» **What you need to do**: What you return must be every line from the beginning of the data through the line holding "From stdpp Require", unchanged.
** Data shown follows **
(* ===== verification/WriteQueue.v ===== *)
(** * Group commit is a queue of atomic batches

    The machine of [DbWrite] refines a specification in which the calls of [Write] are served in the order they were
    made, several at a time, and each group of batches is applied as a whole. *)

From stdpp Require Import gmap sorting relations sets.
From S2P Require Import Prelude Coding Env Crc32c LogWriter LogReader LogCorrect LogSim Comparator DbFormat VersionEdit SkipList MemTable Iterator Version Filename VersionSet WriteBatch Arena DbWrite.

Open Scope outcome_scope.

(** ** Batches of a group *)

(** A call: the thread and the operations of its batch, if it has one. *)
Abbreviation Call := (nat * option (list batch_op))%type.

Definition group_ops (cs : list Call) : list batch_op := concat ((fun c : Call => default [] c.2) <$> cs).

Lemma group_ops_app cs cs' : group_ops (cs ++ cs') = group_ops cs ++ group_ops cs'.
Proof. unfold group_ops. by rewrite fmap_app, concat_app. Qed.

Lemma group_ops_cons c cs : group_ops (c :: cs) = default [] c.2 ++ group_ops cs.
Proof. done. Qed.

(** Operations a client may write at once. *)
Definition ops_ok (ops : list batch_op) : Prop := Forall batch_op_ok ops /\ zlen ops < 2 ^ 31 /\ zlen (records_bytes ops) < 2 ^ 62.

Definition holds (b : option WriteBatch) (ops : option (list batch_op)) : Prop :=
  match b, ops with
  | None, None => True
  | Some b, Some ops => ops_ok ops /\ exists seq, batch_is b seq ops
  | _, _ => False
  end.

Lemma batch_is_size b seq ops : batch_is b seq ops -> zlen b = 12 + zlen (records_bytes ops) /\ zlen ops <= zlen (records_bytes ops).
Proof.
  intros ->. rewrite !zlen_app, EncodeFixed64_length, EncodeFixed32_length. pose proof (records_length ops). unfold zlen. lia.
Qed.

Lemma Count_is b seq ops : batch_is b seq ops -> zlen ops < 2 ^ 31 -> Count b = zlen ops.
Proof. intros -> Hn. apply Count_header; [apply EncodeFixed64_length|]. pose proof (zlen_nonneg ops). lia. Qed.

Lemma batch_Clear_is : batch_is batch_Clear 0 [].
Proof. by vm_compute. Qed.

Lemma max_group_le size : max_group size <= 2 ^ 20.
Proof. unfold max_group. destruct (Z.leb_spec size (128 * 2 ^ 10)); lia. Qed.

(** A writer of the queue and its call. *)
Definition queued_as (w : nat * QueuedWriter) (c : Call) : Prop := w.1 = c.1 /\ holds (qw_batch w.2) c.2.

(** The group has the calls [g] so far. *)
Lemma group_loop_spec b sync max ops : max <= 2 ^ 20 -> ops_ok ops -> (exists seq, batch_is b seq ops) ->
  forall rest cs size (own : bool) tmp lw (g : list Call), Forall2 queued_as rest cs -> zlen b <= size < 2 ^ 63 -> zlen (group_ops g) <= size -> Forall batch_op_ok (group_ops g) -> zlen (group_ops g) < 2 ^ 31 ->
  (if own then group_ops g = ops /\ batch_is tmp 0 [] else batch_is tmp 0 (group_ops g)) -> list.last (fst <$> g) = Some lw ->
  exists (own' : bool) tmp' lw' k, group_loop b sync max rest size own tmp lw = Ret (own', tmp', lw') /\ (k <= length cs)%nat /\ list.last (fst <$> g ++ take k cs) = Some lw' /\
    Forall batch_op_ok (group_ops (g ++ take k cs)) /\ zlen (group_ops (g ++ take k cs)) < 2 ^ 31 /\
    (if own' then own = true /\ tmp' = tmp /\ group_ops (g ++ take k cs) = ops else batch_is tmp' 0 (group_ops (g ++ take k cs))).
Proof.
  intros Hmax Hops (seq0 & Hb) rest. induction rest as [|[id w] rest IH]; intros cs size own tmp lw g Hrest Hsz Hgs Hgok Hgn Htmp Hlast.
  { exists own, tmp, lw, 0%nat. rewrite take_0, app_nil_r. cbn. split; [done|]. split; [lia|]. split; [done|]. split; [done|]. split; [done|]. destruct own; [|done]. by destruct Htmp. }
  destruct cs as [|c cs]; [by apply Forall2_cons_nil_inv in Hrest|]. apply Forall2_cons in Hrest as [[Hid Hw] Hrest]. cbn [fst snd] in Hid, Hw. cbn [group_loop].
  assert (forall g' : list Call, list.last (fst <$> g' ++ [c]) = Some id) as Hl by (intros g'; rewrite fmap_app; cbn; by rewrite last_snoc, Hid).
  assert (exists (own' : bool) tmp' lw' k, Ret (own, tmp, lw) = Ret (own', tmp', lw') /\ (k <= length (c :: cs))%nat /\ list.last (fst <$> g ++ take k (c :: cs)) = Some lw' /\
    Forall batch_op_ok (group_ops (g ++ take k (c :: cs))) /\ zlen (group_ops (g ++ take k (c :: cs))) < 2 ^ 31 /\
    (if own' then own = true /\ tmp' = tmp /\ group_ops (g ++ take k (c :: cs)) = ops else batch_is tmp' 0 (group_ops (g ++ take k (c :: cs))))) as Hstop.
  { exists own, tmp, lw, 0%nat. rewrite take_0, app_nil_r. split; [done|]. split; [lia|]. split; [done|]. split; [done|]. split; [done|]. destruct own; [|done]. by destruct Htmp. }
  destruct (qw_sync w && negb sync); [exact Hstop|]. destruct (qw_batch w) as [bw|]; destruct (c.2) as [opsw|] eqn:Ec; cbn [holds] in Hw; try done.
  - destruct Hw as ((Hok & Hn & Hr) & seqw & Hbw). destruct (batch_is_size _ _ _ Hbw) as [Hzb Hle]. destruct (batch_is_size _ _ _ Hb) as [Hzb0 Hle0]. pose proof (zlen_nonneg (records_bytes opsw)). pose proof (zlen_nonneg (records_bytes ops)). pose proof (zlen_nonneg (group_ops g)).
    rewrite u64_small by lia. destruct (Z.ltb_spec max (size + zlen bw)) as [|Hfit]; [exact Hstop|].
    assert (group_ops (g ++ [c]) = group_ops g ++ opsw) as Hg' by (rewrite group_ops_app; unfold group_ops at 2; cbn; rewrite Ec; cbn; by rewrite app_nil_r).
    assert (exists tmp1, (if own then assert! Count tmp =? 0; batch_Append tmp b else Ret tmp) = Ret tmp1 /\ batch_is tmp1 0 (group_ops g)) as (tmp1 & -> & Ht1).
    { destruct own; [|by exists tmp]. destruct Htmp as [Hg Ht]. rewrite (Count_is _ _ _ Ht) by done. cbn [Z.eqb oassert obind]. destruct (batch_Append_is tmp 0 [] b seq0 ops Ht Hb) as (t1 & Ht1 & Hi); [change (zlen (@nil batch_op)) with 0; destruct Hops as (_ & ? & _); lia|]. exists t1. by rewrite Hg. }
    cbn [obind]. destruct (batch_Append_is tmp1 0 (group_ops g) bw seqw opsw Ht1 Hbw) as (tmp2 & -> & Ht2); [lia|]. cbn [obind].
    destruct (IH cs (size + zlen bw) false tmp2 id (g ++ [c]) Hrest) as (own' & tmp' & lw' & k & Hl' & Hk & Hlast' & Hok' & Hn' & Hown); [lia|rewrite Hg', zlen_app; lia|rewrite Hg'; by apply Forall_app|rewrite Hg', zlen_app; lia|by rewrite Hg'|apply Hl|].
    exists own', tmp', lw', (S k). rewrite Hl'. cbn [length firstn]. rewrite (cons_middle c), app_assoc. split; [done|]. split; [lia|]. split; [done|]. split; [done|]. split; [done|]. destruct own'; [by destruct Hown|done].
  - assert (group_ops (g ++ [c]) = group_ops g) as Hg' by (rewrite group_ops_app; unfold group_ops at 2; cbn; rewrite Ec; cbn; by rewrite app_nil_r).
    destruct (IH cs size own tmp id (g ++ [c]) Hrest) as (own' & tmp' & lw' & k & Hl' & Hk & Hlast' & Hok' & Hn' & Hown); [done|by rewrite Hg'|by rewrite Hg'|by rewrite Hg'|by rewrite Hg'|apply Hl|].
    exists own', tmp', lw', (S k). rewrite Hl'. cbn [length firstn]. rewrite (cons_middle c), app_assoc. split; [done|]. split; [lia|]. done.
Qed.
** End of Data shown **
» **Answer to the problem**:
(* ===== verification/WriteQueue.v ===== *)
(** * Group commit is a queue of atomic batches

    The machine of [DbWrite] refines a specification in which the calls of [Write] are served in the order they were
    made, several at a time, and each group of batches is applied as a whole. *)

From stdpp Require Import gmap sorting relations sets.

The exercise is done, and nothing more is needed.